Where the records appear below, transcribe them exactly, leaving none out.
BEGIN
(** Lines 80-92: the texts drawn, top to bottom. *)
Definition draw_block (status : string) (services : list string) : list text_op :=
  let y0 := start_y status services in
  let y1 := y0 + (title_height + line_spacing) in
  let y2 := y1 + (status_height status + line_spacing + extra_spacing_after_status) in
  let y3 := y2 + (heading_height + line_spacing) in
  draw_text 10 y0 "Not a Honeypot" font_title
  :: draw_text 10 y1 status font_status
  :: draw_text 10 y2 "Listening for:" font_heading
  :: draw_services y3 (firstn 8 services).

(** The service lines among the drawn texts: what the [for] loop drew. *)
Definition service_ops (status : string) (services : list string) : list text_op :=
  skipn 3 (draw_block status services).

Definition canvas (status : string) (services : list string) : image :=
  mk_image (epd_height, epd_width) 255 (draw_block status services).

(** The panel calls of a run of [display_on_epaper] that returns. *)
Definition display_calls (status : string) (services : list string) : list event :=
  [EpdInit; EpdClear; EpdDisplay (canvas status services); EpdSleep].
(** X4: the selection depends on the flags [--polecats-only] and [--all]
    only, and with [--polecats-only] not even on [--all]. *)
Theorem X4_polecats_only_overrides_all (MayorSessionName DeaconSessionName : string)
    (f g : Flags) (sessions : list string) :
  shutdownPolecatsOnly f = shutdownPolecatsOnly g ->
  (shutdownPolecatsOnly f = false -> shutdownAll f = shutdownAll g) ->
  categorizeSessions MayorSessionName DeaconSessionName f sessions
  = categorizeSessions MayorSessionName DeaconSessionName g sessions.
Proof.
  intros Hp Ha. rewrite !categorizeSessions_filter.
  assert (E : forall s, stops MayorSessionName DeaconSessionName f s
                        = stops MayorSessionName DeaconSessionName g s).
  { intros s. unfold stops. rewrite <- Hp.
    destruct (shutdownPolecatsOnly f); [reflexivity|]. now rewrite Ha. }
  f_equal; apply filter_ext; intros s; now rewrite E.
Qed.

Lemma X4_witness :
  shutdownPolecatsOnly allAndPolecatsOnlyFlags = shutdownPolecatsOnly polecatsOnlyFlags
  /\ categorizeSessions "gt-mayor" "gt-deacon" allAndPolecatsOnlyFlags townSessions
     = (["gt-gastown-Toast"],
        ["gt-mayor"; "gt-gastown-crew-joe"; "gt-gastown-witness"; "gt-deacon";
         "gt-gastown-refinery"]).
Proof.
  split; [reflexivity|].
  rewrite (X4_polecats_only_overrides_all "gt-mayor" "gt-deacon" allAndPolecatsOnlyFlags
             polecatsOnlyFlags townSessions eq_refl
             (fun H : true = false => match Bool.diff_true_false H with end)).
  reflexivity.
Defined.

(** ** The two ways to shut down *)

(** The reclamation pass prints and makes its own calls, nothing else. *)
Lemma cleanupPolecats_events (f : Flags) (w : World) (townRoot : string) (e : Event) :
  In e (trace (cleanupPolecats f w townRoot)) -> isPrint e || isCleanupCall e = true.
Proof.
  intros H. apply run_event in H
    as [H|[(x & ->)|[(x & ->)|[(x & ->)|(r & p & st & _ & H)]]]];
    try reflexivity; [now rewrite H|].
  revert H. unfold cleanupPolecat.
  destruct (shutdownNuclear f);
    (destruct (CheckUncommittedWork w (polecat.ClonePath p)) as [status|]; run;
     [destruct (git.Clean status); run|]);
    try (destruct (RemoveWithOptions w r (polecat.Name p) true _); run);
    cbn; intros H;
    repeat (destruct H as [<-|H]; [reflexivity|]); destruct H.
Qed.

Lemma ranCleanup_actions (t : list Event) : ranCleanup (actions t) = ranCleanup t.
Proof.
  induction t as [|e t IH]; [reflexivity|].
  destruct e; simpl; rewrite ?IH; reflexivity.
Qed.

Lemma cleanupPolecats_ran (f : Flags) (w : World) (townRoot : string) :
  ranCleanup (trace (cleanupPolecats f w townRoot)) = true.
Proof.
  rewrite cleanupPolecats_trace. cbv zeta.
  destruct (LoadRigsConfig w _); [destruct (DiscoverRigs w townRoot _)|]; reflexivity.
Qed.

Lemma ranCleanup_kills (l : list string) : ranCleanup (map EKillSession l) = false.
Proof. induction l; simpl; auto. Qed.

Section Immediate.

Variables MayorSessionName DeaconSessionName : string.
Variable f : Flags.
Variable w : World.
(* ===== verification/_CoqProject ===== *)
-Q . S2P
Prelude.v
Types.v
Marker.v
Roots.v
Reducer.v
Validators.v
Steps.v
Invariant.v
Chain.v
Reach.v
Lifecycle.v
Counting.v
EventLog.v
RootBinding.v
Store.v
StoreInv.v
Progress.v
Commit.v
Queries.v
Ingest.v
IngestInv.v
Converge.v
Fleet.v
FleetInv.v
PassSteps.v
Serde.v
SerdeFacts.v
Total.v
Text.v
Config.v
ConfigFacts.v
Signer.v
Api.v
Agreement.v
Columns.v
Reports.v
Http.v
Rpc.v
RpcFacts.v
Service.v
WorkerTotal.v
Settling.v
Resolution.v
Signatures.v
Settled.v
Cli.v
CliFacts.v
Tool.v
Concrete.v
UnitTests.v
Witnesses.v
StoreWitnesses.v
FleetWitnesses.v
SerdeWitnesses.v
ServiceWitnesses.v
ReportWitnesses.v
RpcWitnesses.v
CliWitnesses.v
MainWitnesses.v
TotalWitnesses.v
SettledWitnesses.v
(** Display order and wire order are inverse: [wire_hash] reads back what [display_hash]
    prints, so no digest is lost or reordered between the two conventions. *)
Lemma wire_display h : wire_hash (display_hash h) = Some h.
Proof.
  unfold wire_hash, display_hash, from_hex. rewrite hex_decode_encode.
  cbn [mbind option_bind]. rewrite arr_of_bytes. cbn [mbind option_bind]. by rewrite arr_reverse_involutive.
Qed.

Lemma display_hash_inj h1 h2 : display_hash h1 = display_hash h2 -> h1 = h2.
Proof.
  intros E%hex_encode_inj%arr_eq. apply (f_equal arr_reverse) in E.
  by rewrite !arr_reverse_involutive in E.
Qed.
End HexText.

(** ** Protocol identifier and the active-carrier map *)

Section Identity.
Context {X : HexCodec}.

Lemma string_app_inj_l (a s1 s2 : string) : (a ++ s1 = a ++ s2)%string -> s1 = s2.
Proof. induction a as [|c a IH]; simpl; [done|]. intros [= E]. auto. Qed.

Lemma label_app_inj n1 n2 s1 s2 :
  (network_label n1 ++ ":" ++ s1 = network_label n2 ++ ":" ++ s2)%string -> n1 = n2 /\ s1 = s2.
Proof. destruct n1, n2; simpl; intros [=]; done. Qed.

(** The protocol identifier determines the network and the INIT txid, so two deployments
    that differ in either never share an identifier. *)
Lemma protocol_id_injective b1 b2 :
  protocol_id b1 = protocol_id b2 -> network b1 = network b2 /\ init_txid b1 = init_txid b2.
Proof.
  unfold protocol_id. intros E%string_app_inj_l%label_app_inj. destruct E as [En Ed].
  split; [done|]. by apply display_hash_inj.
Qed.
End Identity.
END
• _Answer to the exercise_:
(** Lines 80-92: the texts drawn, top to bottom. *)
Definition draw_block (status : string) (services : list string) : list text_op :=
  let y0 := start_y status services in
  let y1 := y0 + (title_height + line_spacing) in
  let y2 := y1 + (status_height status + line_spacing + extra_spacing_after_status) in
  let y3 := y2 + (heading_height + line_spacing) in
  draw_text 10 y0 "Not a Honeypot" font_title
  :: draw_text 10 y1 status font_status
  :: draw_text 10 y2 "Listening for:" font_heading
  :: draw_services y3 (firstn 8 services).

(** The service lines among the drawn texts: what the [for] loop drew. *)
Definition service_ops (status : string) (services : list string) : list text_op :=
  skipn 3 (draw_block status services).

Definition canvas (status : string) (services : list string) : image :=
  mk_image (epd_height, epd_width) 255 (draw_block status services).

(** The panel calls of a run of [display_on_epaper] that returns. *)
Definition display_calls (status : string) (services : list string) : list event :=
  [EpdInit; EpdClear; EpdDisplay (canvas status services); EpdSleep].
(** X4: the selection depends on the flags [--polecats-only] and [--all]
    only, and with [--polecats-only] not even on [--all]. *)
Theorem X4_polecats_only_overrides_all (MayorSessionName DeaconSessionName : string)
    (f g : Flags) (sessions : list string) :
  shutdownPolecatsOnly f = shutdownPolecatsOnly g ->
  (shutdownPolecatsOnly f = false -> shutdownAll f = shutdownAll g) ->
  categorizeSessions MayorSessionName DeaconSessionName f sessions
  = categorizeSessions MayorSessionName DeaconSessionName g sessions.
Proof.
  intros Hp Ha. rewrite !categorizeSessions_filter.
  assert (E : forall s, stops MayorSessionName DeaconSessionName f s
                        = stops MayorSessionName DeaconSessionName g s).
  { intros s. unfold stops. rewrite <- Hp.
    destruct (shutdownPolecatsOnly f); [reflexivity|]. now rewrite Ha. }
  f_equal; apply filter_ext; intros s; now rewrite E.
Qed.

Lemma X4_witness :
  shutdownPolecatsOnly allAndPolecatsOnlyFlags = shutdownPolecatsOnly polecatsOnlyFlags
  /\ categorizeSessions "gt-mayor" "gt-deacon" allAndPolecatsOnlyFlags townSessions
     = (["gt-gastown-Toast"],
        ["gt-mayor"; "gt-gastown-crew-joe"; "gt-gastown-witness"; "gt-deacon";
         "gt-gastown-refinery"]).
Proof.
  split; [reflexivity|].
  rewrite (X4_polecats_only_overrides_all "gt-mayor" "gt-deacon" allAndPolecatsOnlyFlags
             polecatsOnlyFlags townSessions eq_refl
             (fun H : true = false => match Bool.diff_true_false H with end)).
  reflexivity.
Defined.

(** ** The two ways to shut down *)

(** The reclamation pass prints and makes its own calls, nothing else. *)
Lemma cleanupPolecats_events (f : Flags) (w : World) (townRoot : string) (e : Event) :
  In e (trace (cleanupPolecats f w townRoot)) -> isPrint e || isCleanupCall e = true.
Proof.
  intros H. apply run_event in H
    as [H|[(x & ->)|[(x & ->)|[(x & ->)|(r & p & st & _ & H)]]]];
    try reflexivity; [now rewrite H|].
  revert H. unfold cleanupPolecat.
  destruct (shutdownNuclear f);
    (destruct (CheckUncommittedWork w (polecat.ClonePath p)) as [status|]; run;
     [destruct (git.Clean status); run|]);
    try (destruct (RemoveWithOptions w r (polecat.Name p) true _); run);
    cbn; intros H;
    repeat (destruct H as [<-|H]; [reflexivity|]); destruct H.
Qed.

Lemma ranCleanup_actions (t : list Event) : ranCleanup (actions t) = ranCleanup t.
Proof.
  induction t as [|e t IH]; [reflexivity|].
  destruct e; simpl; rewrite ?IH; reflexivity.
Qed.

Lemma cleanupPolecats_ran (f : Flags) (w : World) (townRoot : string) :
  ranCleanup (trace (cleanupPolecats f w townRoot)) = true.
Proof.
  rewrite cleanupPolecats_trace. cbv zeta.
  destruct (LoadRigsConfig w _); [destruct (DiscoverRigs w townRoot _)|]; reflexivity.
Qed.

Lemma ranCleanup_kills (l : list string) : ranCleanup (map EKillSession l) = false.
Proof. induction l; simpl; auto. Qed.

Section Immediate.

Variables MayorSessionName DeaconSessionName : string.
Variable f : Flags.
Variable w : World.
(* ===== verification/_CoqProject ===== *)
-Q . S2P
Prelude.v
Types.v
Marker.v
Roots.v
Reducer.v
Validators.v
Steps.v
Invariant.v
Chain.v
Reach.v
Lifecycle.v
Counting.v
EventLog.v
RootBinding.v
Store.v
StoreInv.v
Progress.v
Commit.v
Queries.v
Ingest.v
IngestInv.v
Converge.v
Fleet.v
FleetInv.v
PassSteps.v
Serde.v
SerdeFacts.v
Total.v
Text.v
Config.v
ConfigFacts.v
Signer.v
Api.v
Agreement.v
Columns.v
Reports.v
Http.v
Rpc.v
RpcFacts.v
Service.v
WorkerTotal.v
Settling.v
Resolution.v
Signatures.v
Settled.v
Cli.v
CliFacts.v
Tool.v
Concrete.v
UnitTests.v
Witnesses.v
StoreWitnesses.v
FleetWitnesses.v
SerdeWitnesses.v
ServiceWitnesses.v
ReportWitnesses.v
RpcWitnesses.v
CliWitnesses.v
MainWitnesses.v
TotalWitnesses.v
SettledWitnesses.v
(** Display order and wire order are inverse: [wire_hash] reads back what [display_hash]
    prints, so no digest is lost or reordered between the two conventions. *)
Lemma wire_display h : wire_hash (display_hash h) = Some h.
Proof.
  unfold wire_hash, display_hash, from_hex. rewrite hex_decode_encode.
  cbn [mbind option_bind]. rewrite arr_of_bytes. cbn [mbind option_bind]. by rewrite arr_reverse_involutive.
Qed.

Lemma display_hash_inj h1 h2 : display_hash h1 = display_hash h2 -> h1 = h2.
Proof.
  intros E%hex_encode_inj%arr_eq. apply (f_equal arr_reverse) in E.
  by rewrite !arr_reverse_involutive in E.
Qed.
End HexText.

(** ** Protocol identifier and the active-carrier map *)

Section Identity.
Context {X : HexCodec}.

Lemma string_app_inj_l (a s1 s2 : string) : (a ++ s1 = a ++ s2)%string -> s1 = s2.
Proof. induction a as [|c a IH]; simpl; [done|]. intros [= E]. auto. Qed.

Lemma label_app_inj n1 n2 s1 s2 :
  (network_label n1 ++ ":" ++ s1 = network_label n2 ++ ":" ++ s2)%string -> n1 = n2 /\ s1 = s2.
Proof. destruct n1, n2; simpl; intros [=]; done. Qed.

(** The protocol identifier determines the network and the INIT txid, so two deployments
    that differ in either never share an identifier. *)
Lemma protocol_id_injective b1 b2 :
  protocol_id b1 = protocol_id b2 -> network b1 = network b2 /\ init_txid b1 = init_txid b2.
Proof.
  unfold protocol_id. intros E%string_app_inj_l%label_app_inj. destruct E as [En Ed].
  split; [done|]. by apply display_hash_inj.
Qed.
End Identity.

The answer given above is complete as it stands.